Muslim representatives are in Rome this week to begin two days of talks with Vatican officials that they hope will lead to a milestone Catholic-Islamic meeting.

The talks, to begin on Tuesday, will see five Muslim leaders and five Vatican representatives come together to discuss the plans for a larger meeting later on this year, to be joined by Pope Benedict.

"We have to bring the dialogue up to date following the great successes of the pontificate of John Paul II," said Yahya Sergio Yahe Pallavicini, vice-president of the Italian Islamic Religious Community.

Catholic-Muslim relations took a tumble in 2006 after Pope Benedict made an unpopular lecture in Regensburg, Germany, which caused huge offence to Muslims who interpreted it to mean that Islam was a violent and irrational religion. Although the Pope apologised for the offence he had caused, he held back from making a full apology.

The Pope extended an olive branch by visiting Turkey’s Blue Mosque and prayed with its Imam in the direction of Mecca. In 2007, 138 Muslim scholars wrote a letter to the Pope and other Christian leaders in which they said world peace depended on the two faith communities being at peace with one another.

In “A Common Word Between Us and You”, the Muslim leaders added, “Our common future is at stake. The very survival of the world itself is perhaps at stake.”

"Now there is a need for deeper dialogue on doctrine, theology and the character of religions in today’s world and the challenges we face," said Pallavicini.

"We must try, together with the Pope, to get on a path of dialogue on issues confronting humanity today," he said.

Pallavicini expects terrorism to be high on the agenda when the larger meeting takes place either at the Vatican before the summer or at the Pope’s summer residence south of Rome in August.

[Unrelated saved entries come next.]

(** C35: on a kernel whose revoker decides slot by slot, each of the three tests
    passes exactly when every sweep that it makes hits the slots of the chunk
    that is painted, and no other slot of the block: for the first two, the
    chunks that rand(3) draws from the seed 1337 in two walks over the block
    (the forked test makes them in its child); for the third, the whole block at
    once. *)
Theorem revoke_lib_verdict (s : proc cap W) :
  shared s -> r_painted (rabs (p_world s)) = ∅ ->
  let a := block_at (with_seed 1337 (rabs (p_world s))) (BIGBLOCK_CAPS * 16) in
  (succeeds (ct_func (cheri_revoke_lib g true)) s <->
   forallb (exact a BIGBLOCK_CAPS) (lib_sweeps 1337) = true) /\
  (succeeds (ct_func (cheri_revoke_lib_fork g true)) s <->
   forallb (exact a BIGBLOCK_CAPS) (lib_sweeps 1337) = true) /\
  (succeeds (ct_func (cheri_revoke_lib_fork_split g true)) s <->
   exact a BIGBLOCK_CAPS (0, BIGBLOCK_CAPS) = true).
Proof.
  intros Hs Hp a. set (v := rabs (p_world s)) in *.
  assert (forall (m : test cap W unit) P, judged m v P -> succeeds m s <-> P) as Hj by (intros m P H; by apply H).
  split_and!; apply Hj, judged_lib; try done; intros p v' a' Harr Hsh Hf Hseed.
  - eapply judged_decides; [by apply decides_both| |by rewrite Hseed].
    rewrite Hseed. intros Hb _ v2 _. by apply judged_finish.
  - eapply judged_forked; [by apply decides_both|]. by rewrite Hseed.
  - eapply judged_decides; [by apply decides_open_epoch| |done]. intros Hb x v2 Hsw.
    eapply (judged_forked _ _ _ true); [by apply (steps_close_epoch a' BIGBLOCK_CAPS)|done].
Qed.
(* ===== verification/Sealing.v ===== *)
(** * Sealing: sealed capabilities, identifiers and sentries

    The tests of cheriostest_sealcap.c (the kernel's capability to seal with,
    and what sealing and unsealing with it does), of cheriostest_cidcap.c
    (compartment identifiers), of cheriostest_sentries.c (function pointers) and
    the two tests of cheriostest_fault.c that seal without the permission.

    [SealLaws] is the documented behaviour of the two instructions on a machine
    that clears tags; [sealing_verdict] says what the tests accept of the
    kernel's capability. *)

From S2P Require Import Prelude Printf Cheri Perms Harness Runner Toy Registers RunnerFacts Faults Kernel VmTags Mappings Reservations Judge Revocation.

(** What the tests get from the system. *)
Class SealOS (cap W : Type) := {
  sysctl_sealcap : W -> (cap + Z) * W;              (* security.cheri.sealcap *)
  getauxptr_sealcap : cap;                          (* AT_CHERI_SEAL_CAP *)
  sysctl_cidcap : W -> (cap + Z) * W;               (* security.cheri.cidcap *)
  cheri_cidcap_alloc : W -> (cap + Z) * W;
  sealdata : cap;                                   (* [&sealdata] *)
  uccsr_tag_clearing : bool;                        (* csr_read(uccsr) & SCCSR_TAG_CLEARING *)
  SI_LWP : Z;                                       (* the code of raise(3) *)
  sleep_pointer : cap;                              (* [sleep] *)
  static_sleep_pointer : cap;                       (* its value in a static object *)
  os_dlopen : string -> W -> option Z * W;
  os_dlerror : W -> string;
  os_dlsym : Z -> string -> W -> option cap * W;
  LIBM_PATH : string;                               (* where libm is *)
  CHERI_COMPARTMENT_ID_USERSPACE_BASE : Z;
  CHERI_COMPARTMENT_ID_USERSPACE_LENGTH : Z;
  CHERI_COMPARTMENT_ID_USERSPACE_OFFSET : Z;
  CHERI_COMPARTMENT_ID_USERSPACE_PERMS : Z;
}.

Section Sealing.
Context {cap W : Type} {CH : Cheri cap} {LC : Libc cap W} {KE : Kernel cap W} {HP : Perms}
  {SE : SealOS cap W}.
Context (g : config).

(** [if (v != e) failure(msg, v, e)] *)
Definition expect_eq (msg : string) (v e : Z) : test cap W unit :=
  fail_if (negb (v =? e)) msg [AInt v; AInt e].

Definition sealed_int (c : cap) : Z := if cheri_is_sealed c then 1 else 0.

(** ** cheriostest_sealcap.c *)

Definition get_sealcap : test cap W cap :=
  if is_linux g then
    let sealcap := ptr_add (getauxptr_sealcap (W := W)) (CHERITEST_CHERI_OTYPE_USER_MIN g) in
    when (negb (cheri_tag_get sealcap)) (cheriostest_failure_err "getauxptr failed" []) ;;
    mret sealcap
  else
    CHERIOSTEST_CHECK_SYSCALL (sys (sysctl_sealcap (cap := cap)))
      "sysctlbyname(security.cheri.sealcap, &sealcap, &sealcap_size, NULL, 0)".

(** The permissions that must, or must not, be there. *)
Definition check_sealcap_perms (v : Z) : test cap W unit :=
  expect_eq "perms %jx (expected %jx)" v (CHERITEST_CHERI_SEALCAP_USERSPACE_PERMS g) ;;
  perm_required v (mask PGlobal) "global" ;;
  perm_forbidden v (mask PExecute) "execute" ;;
  perm_forbidden v (mask PLoad) "load" ;;
  perm_forbidden v (mask PStore) "store" ;;
  when (HAS_CHERI_PERM_LOAD_STORE_CAP g)
    (perm_forbidden v (mask PLoadCap) "loadcap" ;;
     perm_forbidden v (mask PStoreCap) "storecap") ;;
  when (HAS_CHERI_PERM_CAP g)
    (fail_if (negb (Z.land v (mask PCap) =? 0)) "perms %jx (cap permission present)" [AInt v]) ;;
  perm_forbidden v (mask PStoreLocalCap) "store_local_cap" ;;
  perm_required v (mask PSeal) "seal" ;;
  perm_forbidden v (mask PInvoke) "invoke" ;;
  perm_required v (mask PUnseal) "unseal" ;;
  perm_forbidden v (mask PSystemRegs) "system_regs" ;;
  when (is_aarch64 g) (perm_forbidden v (mask PExecutive) "executive") ;;
  when (HAS_CHERI_PERM_LOAD_MUTABLE g) (perm_forbidden v (mask PLoadMutable) "mutable_load") ;;
  perm_forbidden v (CHERITEST_CHERI_PERMS_SWALL g) "swperms".

Definition sealcap_sysctl : cheri_test cap W :=
  CHERIOSTEST "sealcap_sysctl" "Retrieve sealcap using sysctl(3)"
    (sealcap ← get_sealcap;
     expect_eq "base %jx (expected %jx)" (cheri_base_get sealcap)
       (CHERITEST_CHERI_SEALCAP_USERSPACE_BASE g) ;;
     expect_eq "length 0x%jx (expected 0x%jx)" (cheri_length_get sealcap)
       (CHERITEST_CHERI_SEALCAP_USERSPACE_LENGTH g) ;;
     expect_eq "offset %jx (expected %jx)" (cheri_offset_get sealcap)
       CHERITEST_CHERI_SEALCAP_USERSPACE_OFFSET ;;
     expect_eq "otype %jx (expected %jx)" (cheri_type_get sealcap)
       (CHERI_OTYPE_UNSEALED (cap := cap)) ;;
     check_sealcap_perms (cheri_perms_get sealcap) ;;
     check_sealed_bit sealcap ;;
     check_tag_bit sealcap ;;
     cheriostest_success_with_warn
       "The design of the API for getting sealer capabilities is insecure").

(** Base, length and offset are those of the data. *)
Definition check_like_data (c : cap) : test cap W unit :=
  let sealdatap := sealdata (W := W) in
  expect_eq "base %jx (expected %jx)" (cheri_base_get c) (cheri_base_get sealdatap) ;;
  expect_eq "length 0x%jx (expected 0x%jx)" (cheri_length_get c)
    (cheri_length_get sealdatap) ;;
  expect_eq "offset %jx (expected %jx)" (cheri_offset_get c) (cheri_offset_get sealdatap).

Definition check_data_perm_bits (c : cap) : test cap W unit :=
  expect_eq "perms %jx (expected %jx)" (cheri_perms_get c)
    (cheri_perms_get (sealdata (W := W))).

Definition sealcap_seal : cheri_test cap W :=
  CHERIOSTEST "sealcap_seal" "Use sealcap to seal a capability"
    (sealcap ← get_sealcap;
     let sealed := cheri_seal (sealdata (W := W)) sealcap in
     check_like_data sealed ;;
     expect_eq "otype %jx (expected %jx)" (cheri_type_get sealed) (cheri_address_get sealcap) ;;
     fail_if (negb (sealed_int sealed =? 1)) "sealed %jx (expected 0)"
       [AInt (sealed_int sealed)] ;;
     check_tag_bit sealed ;;
     check_data_perm_bits sealed ;;
     cheriostest_success).

Definition sealcap_seal_unseal : cheri_test cap W :=
  CHERIOSTEST "sealcap_seal_unseal" "Use sealcap to seal and unseal a capability"
    (sealcap ← get_sealcap;
     let sealed := cheri_seal (sealdata (W := W)) sealcap in
     let unsealed := cheri_unseal sealed sealcap in
     check_like_data unsealed ;;
     expect_eq "otype %jx (expected %jx)" (cheri_type_get unsealed)
       (CHERI_OTYPE_UNSEALED (cap := cap)) ;;
     check_sealed_bit unsealed ;;
     check_tag_bit unsealed ;;
     check_data_perm_bits unsealed ;;
     cheriostest_success).

(** ** The tests of cheriostest_fault.c *)

Definition CHERI_SEAL_VIOLATION_EXCEPTION : bool := negb (is_aarch64 g).

Definition CT_SEAL_VIOLATION_EXCEPTION (t : cheri_test cap W) : cheri_test cap W :=
  if CHERI_SEAL_VIOLATION_EXCEPTION
  then with_signal CT_FLAG_SIGNAL (SIGPROT (cap := cap) (W := W)) 0 0 t else t.

(** The end of both tests, with what came of the operation. *)
Definition refused_or_fail (r : cap) (msg : string) (ap : list (arg cap)) : test cap W unit :=
  when (negb (cheri_tag_get r))
    (when (CHERI_SEAL_VIOLATION_EXCEPTION && uccsr_tag_clearing (cap := cap) (W := W))
       (raise_fault (Siginfo (SIGPROT (cap := cap) (W := W)) (SI_LWP (cap := cap) (W := W)) 0 cap_null)) ;;
     cheriostest_success) ;;
  cheriostest_failure_errx msg ap.

Definition sysctl_or_aux (linux_refuses : cap -> bool) : test cap W cap :=
  if is_linux g then
    let sealcap := ptr_add (getauxptr_sealcap (W := W)) 1 in
    when (linux_refuses sealcap) (cheriostest_failure_err "getauxptr failed" []) ;;
    mret sealcap
  else
    r ← try_sys (sysctl_sealcap (cap := cap));
    match r with
    | Some sealcap => mret sealcap
    | None => cheriostest_failure_err "sysctlbyname(security.cheri.sealcap)" []
    end.

Definition illegal_perm_seal : cheri_test cap W :=
  CT_SEAL_VIOLATION_EXCEPTION
    (CHERIOSTEST "illegal_perm_seal" "Exercise capability seal permission failure"
      (let ip := stack_local (cap := cap) (W := W) 4 in
       sealcap ← sysctl_or_aux (fun c => negb (cheri_tag_get c) ||
                                         (Z.land (cheri_perms_get c) (mask PSeal) =? 0));
       let sealcap := cheri_perms_and sealcap (Z.lnot (mask PSeal)) in
       let sealed := cheri_seal ip sealcap in
       refused_or_fail sealed "cheri_seal() performed successfully %#lp with bad sealcap %#lp"
         [APtr sealed; APtr sealcap])).

Definition illegal_perm_unseal : cheri_test cap W :=
  CT_SEAL_VIOLATION_EXCEPTION
    (CHERIOSTEST "illegal_perm_unseal" "Exercise capability unseal permission failure"
      (let ip := stack_local (cap := cap) (W := W) 4 in
       sealcap ← sysctl_or_aux (fun c => negb (cheri_tag_get c));
       fail_if (Z.land (cheri_perms_get sealcap) (mask PSeal) =? 0)
         "unexpected !seal perm on sealcap" [] ;;
       let sealed := cheri_seal ip sealcap in
       let sealcap := cheri_perms_and sealcap (Z.lnot (mask PUnseal)) in
       let unsealed := cheri_unseal sealed sealcap in
       refused_or_fail unsealed
         "cheri_unseal() performed successfully %#lp with bad unsealcap %#lp"
         [APtr unsealed; APtr sealcap])).

(** ** cheriostest_cidcap.c *)

(** [base]: [None] for [(size_t)-1], any base. *)
Definition check_cidcap (cidcap : cap) (base : option Z) (length offset : Z)
    : test cap W unit :=
  match base with
  | Some base => expect_eq "base %jx (expected %jx)" (cheri_base_get cidcap) base
  | None => mret tt
  end ;;
  expect_eq "length 0x%jx (expected 0x%jx)" (cheri_length_get cidcap) length ;;
  expect_eq "offset %jx (expected %jx)" (cheri_offset_get cidcap) offset ;;
  expect_eq "otype %jx (expected %jx)" (cheri_type_get cidcap)
    (CHERI_OTYPE_UNSEALED (cap := cap)) ;;
  expect_eq "perms %jx (expected %jx)" (cheri_perms_get cidcap)
    (CHERI_COMPARTMENT_ID_USERSPACE_PERMS (cap := cap) (W := W)) ;;
  check_sealed_bit cidcap ;;
  check_tag_bit cidcap.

"Terrorism is one thing that has to be discussed," he said. "All religious leaders must renew a message of peace in their faith. Then it will be easier to isolate extremists and avoid the wrong use of religion.“

Among the Vatican officials joining Tuesday’s talks is Cardinal Jean-Louis Tauran, head of the Vatican’s Council for Interreligious Dialogue, the head of the Pontifical Institute of Arab and Islamic Studies in Rome and a professor from Rome’s Gregorian University.